[Opening Material to process section]

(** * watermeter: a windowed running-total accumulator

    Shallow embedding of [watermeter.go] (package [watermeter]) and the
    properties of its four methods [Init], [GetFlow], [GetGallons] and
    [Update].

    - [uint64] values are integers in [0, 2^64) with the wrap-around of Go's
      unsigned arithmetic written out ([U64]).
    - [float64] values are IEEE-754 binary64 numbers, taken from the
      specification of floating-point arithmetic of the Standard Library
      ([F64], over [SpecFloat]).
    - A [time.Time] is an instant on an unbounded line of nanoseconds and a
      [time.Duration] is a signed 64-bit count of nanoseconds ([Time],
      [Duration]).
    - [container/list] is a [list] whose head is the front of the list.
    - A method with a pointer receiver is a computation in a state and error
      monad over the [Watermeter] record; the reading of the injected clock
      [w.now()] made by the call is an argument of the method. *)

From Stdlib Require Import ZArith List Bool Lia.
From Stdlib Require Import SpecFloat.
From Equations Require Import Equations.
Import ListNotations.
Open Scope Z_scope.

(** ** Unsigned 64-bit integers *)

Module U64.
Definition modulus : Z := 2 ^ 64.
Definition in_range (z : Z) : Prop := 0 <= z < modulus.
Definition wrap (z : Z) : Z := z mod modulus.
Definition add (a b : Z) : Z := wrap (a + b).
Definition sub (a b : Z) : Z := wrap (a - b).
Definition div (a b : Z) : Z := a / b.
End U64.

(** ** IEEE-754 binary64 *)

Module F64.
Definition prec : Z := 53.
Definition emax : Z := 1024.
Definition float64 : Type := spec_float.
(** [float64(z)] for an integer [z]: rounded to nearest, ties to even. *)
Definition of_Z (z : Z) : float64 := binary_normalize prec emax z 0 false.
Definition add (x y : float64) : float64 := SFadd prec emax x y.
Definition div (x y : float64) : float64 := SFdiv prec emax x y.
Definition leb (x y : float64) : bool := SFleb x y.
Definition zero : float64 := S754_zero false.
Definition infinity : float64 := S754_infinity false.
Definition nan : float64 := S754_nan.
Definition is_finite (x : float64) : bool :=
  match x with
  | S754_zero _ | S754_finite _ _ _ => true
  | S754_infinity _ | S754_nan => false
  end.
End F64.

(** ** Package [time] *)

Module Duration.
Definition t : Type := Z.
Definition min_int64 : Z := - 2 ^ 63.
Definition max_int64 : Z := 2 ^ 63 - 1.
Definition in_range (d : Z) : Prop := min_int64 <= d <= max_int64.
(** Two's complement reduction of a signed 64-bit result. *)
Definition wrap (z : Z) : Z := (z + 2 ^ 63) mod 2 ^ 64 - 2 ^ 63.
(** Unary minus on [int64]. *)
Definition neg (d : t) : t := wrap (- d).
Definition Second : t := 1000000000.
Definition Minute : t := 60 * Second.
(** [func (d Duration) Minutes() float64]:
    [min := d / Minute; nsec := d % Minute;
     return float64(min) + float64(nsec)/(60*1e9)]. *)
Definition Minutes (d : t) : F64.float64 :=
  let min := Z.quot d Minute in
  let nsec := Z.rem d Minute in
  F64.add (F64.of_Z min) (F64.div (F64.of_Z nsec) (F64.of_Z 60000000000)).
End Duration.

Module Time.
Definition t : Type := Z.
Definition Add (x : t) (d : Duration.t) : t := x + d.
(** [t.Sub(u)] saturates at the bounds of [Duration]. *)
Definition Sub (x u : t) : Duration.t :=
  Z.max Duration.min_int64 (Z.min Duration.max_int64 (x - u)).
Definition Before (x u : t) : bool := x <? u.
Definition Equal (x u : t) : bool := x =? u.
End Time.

[Closing Material to process section]

• [What the exercise asks]:
Make a copy of each line in the records above that has the word "wrap".

• [Your response]:
    - [uint64] values are integers in [0, 2^64) with the wrap-around of Go's
Definition wrap (z : Z) : Z := z mod modulus.
Definition add (a b : Z) : Z := wrap (a + b).
Definition sub (a b : Z) : Z := wrap (a - b).
Definition wrap (z : Z) : Z := (z + 2 ^ 63) mod 2 ^ 64 - 2 ^ 63.
Definition neg (d : t) : t := wrap (- d).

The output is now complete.